**Exercise objective:**
For the records that follow, please set down exactly the lines between the one holding "call_setLastName c.2 target" and the one holding "foldl (fun acc", inclusive, and only those.
--- Data for review ---
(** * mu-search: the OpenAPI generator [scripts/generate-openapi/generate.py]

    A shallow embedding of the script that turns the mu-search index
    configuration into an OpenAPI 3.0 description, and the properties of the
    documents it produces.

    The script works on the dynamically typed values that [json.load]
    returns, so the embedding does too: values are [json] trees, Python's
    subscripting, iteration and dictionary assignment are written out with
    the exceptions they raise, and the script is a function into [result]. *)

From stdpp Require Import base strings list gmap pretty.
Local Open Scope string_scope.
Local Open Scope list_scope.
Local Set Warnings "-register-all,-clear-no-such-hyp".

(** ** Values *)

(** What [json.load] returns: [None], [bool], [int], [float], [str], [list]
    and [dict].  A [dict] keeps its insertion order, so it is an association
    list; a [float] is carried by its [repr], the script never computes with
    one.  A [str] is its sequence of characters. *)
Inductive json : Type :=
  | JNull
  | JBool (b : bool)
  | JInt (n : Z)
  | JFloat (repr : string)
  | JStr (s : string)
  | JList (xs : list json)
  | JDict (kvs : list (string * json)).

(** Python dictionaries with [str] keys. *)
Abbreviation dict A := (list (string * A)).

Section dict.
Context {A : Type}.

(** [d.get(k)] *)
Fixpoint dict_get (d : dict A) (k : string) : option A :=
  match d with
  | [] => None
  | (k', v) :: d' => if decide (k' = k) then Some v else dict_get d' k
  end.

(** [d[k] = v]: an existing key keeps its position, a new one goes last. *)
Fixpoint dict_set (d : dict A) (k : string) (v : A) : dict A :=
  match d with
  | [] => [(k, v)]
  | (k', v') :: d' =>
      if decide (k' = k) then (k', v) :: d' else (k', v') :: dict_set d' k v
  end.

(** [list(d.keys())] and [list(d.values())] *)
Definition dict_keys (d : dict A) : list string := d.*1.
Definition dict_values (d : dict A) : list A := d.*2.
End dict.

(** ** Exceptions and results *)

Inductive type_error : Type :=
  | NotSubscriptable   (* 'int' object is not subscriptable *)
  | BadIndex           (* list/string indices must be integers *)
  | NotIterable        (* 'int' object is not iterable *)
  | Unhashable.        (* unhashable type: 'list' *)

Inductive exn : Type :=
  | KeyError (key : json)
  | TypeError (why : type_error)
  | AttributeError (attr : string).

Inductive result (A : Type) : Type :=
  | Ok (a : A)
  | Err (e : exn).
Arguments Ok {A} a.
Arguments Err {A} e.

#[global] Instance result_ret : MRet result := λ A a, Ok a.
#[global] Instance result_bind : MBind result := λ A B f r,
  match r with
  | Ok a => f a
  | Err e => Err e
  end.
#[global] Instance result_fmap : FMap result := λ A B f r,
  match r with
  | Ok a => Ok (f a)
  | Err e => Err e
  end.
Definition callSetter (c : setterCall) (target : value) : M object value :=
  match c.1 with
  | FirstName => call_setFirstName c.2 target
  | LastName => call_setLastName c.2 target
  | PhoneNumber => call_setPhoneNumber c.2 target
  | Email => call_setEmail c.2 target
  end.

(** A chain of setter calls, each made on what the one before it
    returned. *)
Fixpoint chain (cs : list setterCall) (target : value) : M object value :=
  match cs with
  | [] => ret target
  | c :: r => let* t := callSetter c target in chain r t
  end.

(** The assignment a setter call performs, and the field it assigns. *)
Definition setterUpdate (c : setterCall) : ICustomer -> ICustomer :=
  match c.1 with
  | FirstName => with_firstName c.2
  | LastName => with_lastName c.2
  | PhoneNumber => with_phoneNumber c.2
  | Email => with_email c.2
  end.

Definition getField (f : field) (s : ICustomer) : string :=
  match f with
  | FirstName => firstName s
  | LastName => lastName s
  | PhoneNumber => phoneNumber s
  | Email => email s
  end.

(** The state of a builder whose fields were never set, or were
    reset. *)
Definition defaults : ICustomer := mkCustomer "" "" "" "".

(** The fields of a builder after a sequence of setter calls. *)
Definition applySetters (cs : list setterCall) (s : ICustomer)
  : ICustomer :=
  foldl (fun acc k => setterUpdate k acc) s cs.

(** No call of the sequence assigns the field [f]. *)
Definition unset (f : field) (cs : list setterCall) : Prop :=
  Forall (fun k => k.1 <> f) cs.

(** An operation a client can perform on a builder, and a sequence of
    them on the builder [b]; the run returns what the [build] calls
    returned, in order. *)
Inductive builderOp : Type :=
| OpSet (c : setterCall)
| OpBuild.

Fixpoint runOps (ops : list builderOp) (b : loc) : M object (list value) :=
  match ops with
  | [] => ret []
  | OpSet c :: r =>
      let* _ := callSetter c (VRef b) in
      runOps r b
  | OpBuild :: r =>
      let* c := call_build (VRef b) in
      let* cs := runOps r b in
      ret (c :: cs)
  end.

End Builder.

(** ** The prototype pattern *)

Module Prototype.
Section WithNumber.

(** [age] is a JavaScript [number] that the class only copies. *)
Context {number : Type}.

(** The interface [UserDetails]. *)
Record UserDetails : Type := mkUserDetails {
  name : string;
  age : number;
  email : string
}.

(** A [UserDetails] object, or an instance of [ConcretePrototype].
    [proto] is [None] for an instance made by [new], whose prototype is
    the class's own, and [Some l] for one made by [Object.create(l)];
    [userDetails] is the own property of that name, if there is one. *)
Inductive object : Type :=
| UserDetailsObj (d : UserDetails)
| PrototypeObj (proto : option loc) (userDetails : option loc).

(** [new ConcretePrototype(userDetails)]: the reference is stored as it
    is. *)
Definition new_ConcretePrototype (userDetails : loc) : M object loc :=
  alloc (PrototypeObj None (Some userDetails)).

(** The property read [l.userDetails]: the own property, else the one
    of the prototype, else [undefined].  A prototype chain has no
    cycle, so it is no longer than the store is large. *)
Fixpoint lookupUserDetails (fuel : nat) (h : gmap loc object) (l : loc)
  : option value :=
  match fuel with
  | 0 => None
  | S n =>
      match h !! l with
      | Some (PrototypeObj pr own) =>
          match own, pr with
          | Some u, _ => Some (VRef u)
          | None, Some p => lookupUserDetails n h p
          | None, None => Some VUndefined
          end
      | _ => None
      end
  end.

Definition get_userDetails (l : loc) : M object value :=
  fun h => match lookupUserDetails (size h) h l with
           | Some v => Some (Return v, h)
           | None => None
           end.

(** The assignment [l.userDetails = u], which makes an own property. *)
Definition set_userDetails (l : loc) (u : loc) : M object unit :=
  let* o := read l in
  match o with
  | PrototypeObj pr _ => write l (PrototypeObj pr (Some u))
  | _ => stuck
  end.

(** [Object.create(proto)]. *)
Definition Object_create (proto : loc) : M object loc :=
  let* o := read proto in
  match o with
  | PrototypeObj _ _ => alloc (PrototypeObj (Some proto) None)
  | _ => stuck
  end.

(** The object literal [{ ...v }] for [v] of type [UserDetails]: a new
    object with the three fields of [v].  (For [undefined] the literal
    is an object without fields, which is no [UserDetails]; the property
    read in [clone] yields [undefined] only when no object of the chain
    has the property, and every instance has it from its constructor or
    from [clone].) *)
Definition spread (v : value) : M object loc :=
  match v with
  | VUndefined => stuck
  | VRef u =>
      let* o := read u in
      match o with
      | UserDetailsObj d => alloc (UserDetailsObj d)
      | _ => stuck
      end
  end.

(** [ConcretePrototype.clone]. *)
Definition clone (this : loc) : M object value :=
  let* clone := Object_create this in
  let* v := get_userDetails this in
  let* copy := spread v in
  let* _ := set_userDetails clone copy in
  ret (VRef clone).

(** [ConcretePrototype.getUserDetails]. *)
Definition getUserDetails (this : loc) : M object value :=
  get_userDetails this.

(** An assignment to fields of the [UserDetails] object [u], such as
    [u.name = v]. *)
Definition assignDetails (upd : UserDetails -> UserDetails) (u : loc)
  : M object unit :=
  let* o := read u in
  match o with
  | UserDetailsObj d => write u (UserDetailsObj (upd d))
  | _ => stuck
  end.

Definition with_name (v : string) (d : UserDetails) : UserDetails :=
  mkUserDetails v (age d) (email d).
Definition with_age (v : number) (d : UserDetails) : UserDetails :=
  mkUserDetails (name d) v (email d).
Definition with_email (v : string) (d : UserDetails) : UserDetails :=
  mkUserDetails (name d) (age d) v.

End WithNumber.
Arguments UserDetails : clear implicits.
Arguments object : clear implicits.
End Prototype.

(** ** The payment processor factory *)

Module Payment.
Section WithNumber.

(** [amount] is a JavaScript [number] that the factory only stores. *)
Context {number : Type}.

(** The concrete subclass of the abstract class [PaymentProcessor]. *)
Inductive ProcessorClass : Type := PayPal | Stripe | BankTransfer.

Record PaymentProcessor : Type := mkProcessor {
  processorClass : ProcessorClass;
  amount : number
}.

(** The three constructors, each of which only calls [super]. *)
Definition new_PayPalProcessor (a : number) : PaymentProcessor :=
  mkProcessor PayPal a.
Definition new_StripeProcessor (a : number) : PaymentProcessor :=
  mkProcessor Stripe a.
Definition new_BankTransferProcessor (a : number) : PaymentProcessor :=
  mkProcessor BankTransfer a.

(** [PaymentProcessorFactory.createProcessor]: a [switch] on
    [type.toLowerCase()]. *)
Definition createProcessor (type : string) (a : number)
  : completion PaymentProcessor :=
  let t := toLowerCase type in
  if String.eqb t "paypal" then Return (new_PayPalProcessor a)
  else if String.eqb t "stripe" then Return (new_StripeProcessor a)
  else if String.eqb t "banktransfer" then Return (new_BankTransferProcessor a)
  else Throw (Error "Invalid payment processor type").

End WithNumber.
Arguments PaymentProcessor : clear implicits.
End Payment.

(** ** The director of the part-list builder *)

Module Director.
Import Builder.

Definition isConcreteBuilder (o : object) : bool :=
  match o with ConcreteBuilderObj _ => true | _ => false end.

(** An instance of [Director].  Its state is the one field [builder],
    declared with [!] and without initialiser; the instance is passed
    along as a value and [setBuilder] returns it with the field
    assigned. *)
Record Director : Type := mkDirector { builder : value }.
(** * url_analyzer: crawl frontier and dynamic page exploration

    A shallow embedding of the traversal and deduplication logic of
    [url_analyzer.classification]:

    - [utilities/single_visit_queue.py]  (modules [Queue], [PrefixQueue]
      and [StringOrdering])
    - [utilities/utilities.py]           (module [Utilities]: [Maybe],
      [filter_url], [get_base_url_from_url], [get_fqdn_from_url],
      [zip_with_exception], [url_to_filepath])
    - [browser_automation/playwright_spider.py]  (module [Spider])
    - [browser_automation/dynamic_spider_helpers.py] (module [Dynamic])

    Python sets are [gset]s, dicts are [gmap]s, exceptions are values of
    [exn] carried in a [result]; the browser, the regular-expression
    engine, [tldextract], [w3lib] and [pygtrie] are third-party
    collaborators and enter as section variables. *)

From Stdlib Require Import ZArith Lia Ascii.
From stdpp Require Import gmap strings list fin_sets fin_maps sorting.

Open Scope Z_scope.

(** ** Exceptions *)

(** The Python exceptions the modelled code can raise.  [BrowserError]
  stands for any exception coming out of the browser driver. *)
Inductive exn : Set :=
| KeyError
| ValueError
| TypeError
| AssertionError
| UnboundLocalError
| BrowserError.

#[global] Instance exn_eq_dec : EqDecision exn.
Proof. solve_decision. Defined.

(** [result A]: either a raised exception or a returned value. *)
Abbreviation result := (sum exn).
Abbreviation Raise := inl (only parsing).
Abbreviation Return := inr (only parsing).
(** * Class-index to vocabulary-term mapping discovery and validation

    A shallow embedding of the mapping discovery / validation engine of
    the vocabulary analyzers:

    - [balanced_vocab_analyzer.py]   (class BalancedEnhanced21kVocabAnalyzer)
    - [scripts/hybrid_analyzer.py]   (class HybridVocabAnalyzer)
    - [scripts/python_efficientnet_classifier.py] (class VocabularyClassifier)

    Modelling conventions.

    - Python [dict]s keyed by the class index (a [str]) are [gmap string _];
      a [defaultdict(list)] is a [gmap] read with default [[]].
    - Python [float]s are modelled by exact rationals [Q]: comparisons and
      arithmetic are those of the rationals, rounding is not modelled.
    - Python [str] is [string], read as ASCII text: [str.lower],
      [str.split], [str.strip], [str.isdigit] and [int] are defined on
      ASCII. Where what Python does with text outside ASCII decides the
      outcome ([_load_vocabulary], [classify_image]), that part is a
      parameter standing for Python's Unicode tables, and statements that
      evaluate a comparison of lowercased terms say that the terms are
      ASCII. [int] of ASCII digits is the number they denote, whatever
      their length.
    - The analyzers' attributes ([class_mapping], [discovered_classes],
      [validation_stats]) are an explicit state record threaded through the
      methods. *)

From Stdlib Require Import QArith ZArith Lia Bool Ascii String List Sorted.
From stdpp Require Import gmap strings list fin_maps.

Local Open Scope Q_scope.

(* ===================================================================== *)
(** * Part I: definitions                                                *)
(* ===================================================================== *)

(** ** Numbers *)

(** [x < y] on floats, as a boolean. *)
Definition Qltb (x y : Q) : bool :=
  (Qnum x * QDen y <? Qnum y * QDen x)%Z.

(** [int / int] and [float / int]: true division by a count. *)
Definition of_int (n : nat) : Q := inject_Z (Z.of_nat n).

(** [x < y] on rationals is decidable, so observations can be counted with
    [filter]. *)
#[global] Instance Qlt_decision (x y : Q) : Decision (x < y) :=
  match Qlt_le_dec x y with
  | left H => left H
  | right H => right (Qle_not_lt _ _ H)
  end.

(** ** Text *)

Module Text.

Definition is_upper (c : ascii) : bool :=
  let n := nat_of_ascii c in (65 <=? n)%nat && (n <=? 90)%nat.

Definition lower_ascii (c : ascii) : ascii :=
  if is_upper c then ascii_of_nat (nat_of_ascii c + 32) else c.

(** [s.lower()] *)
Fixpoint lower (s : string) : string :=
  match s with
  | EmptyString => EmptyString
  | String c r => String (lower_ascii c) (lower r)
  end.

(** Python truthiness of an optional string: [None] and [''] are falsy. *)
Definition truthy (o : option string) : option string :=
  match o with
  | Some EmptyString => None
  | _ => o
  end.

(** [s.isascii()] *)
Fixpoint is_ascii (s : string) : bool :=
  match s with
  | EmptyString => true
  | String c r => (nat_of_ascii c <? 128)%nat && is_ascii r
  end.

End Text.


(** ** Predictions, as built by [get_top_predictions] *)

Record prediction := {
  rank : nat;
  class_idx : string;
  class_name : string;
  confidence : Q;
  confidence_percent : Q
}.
---
**Response to this exercise:**
  | LastName => call_setLastName c.2 target
  | PhoneNumber => call_setPhoneNumber c.2 target
  | Email => call_setEmail c.2 target
  end.

(** A chain of setter calls, each made on what the one before it
    returned. *)
Fixpoint chain (cs : list setterCall) (target : value) : M object value :=
  match cs with
  | [] => ret target
  | c :: r => let* t := callSetter c target in chain r t
  end.

(** The assignment a setter call performs, and the field it assigns. *)
Definition setterUpdate (c : setterCall) : ICustomer -> ICustomer :=
  match c.1 with
  | FirstName => with_firstName c.2
  | LastName => with_lastName c.2
  | PhoneNumber => with_phoneNumber c.2
  | Email => with_email c.2
  end.

Definition getField (f : field) (s : ICustomer) : string :=
  match f with
  | FirstName => firstName s
  | LastName => lastName s
  | PhoneNumber => phoneNumber s
  | Email => email s
  end.

(** The state of a builder whose fields were never set, or were
    reset. *)
Definition defaults : ICustomer := mkCustomer "" "" "" "".

(** The fields of a builder after a sequence of setter calls. *)
Definition applySetters (cs : list setterCall) (s : ICustomer)
  : ICustomer :=
  foldl (fun acc k => setterUpdate k acc) s cs.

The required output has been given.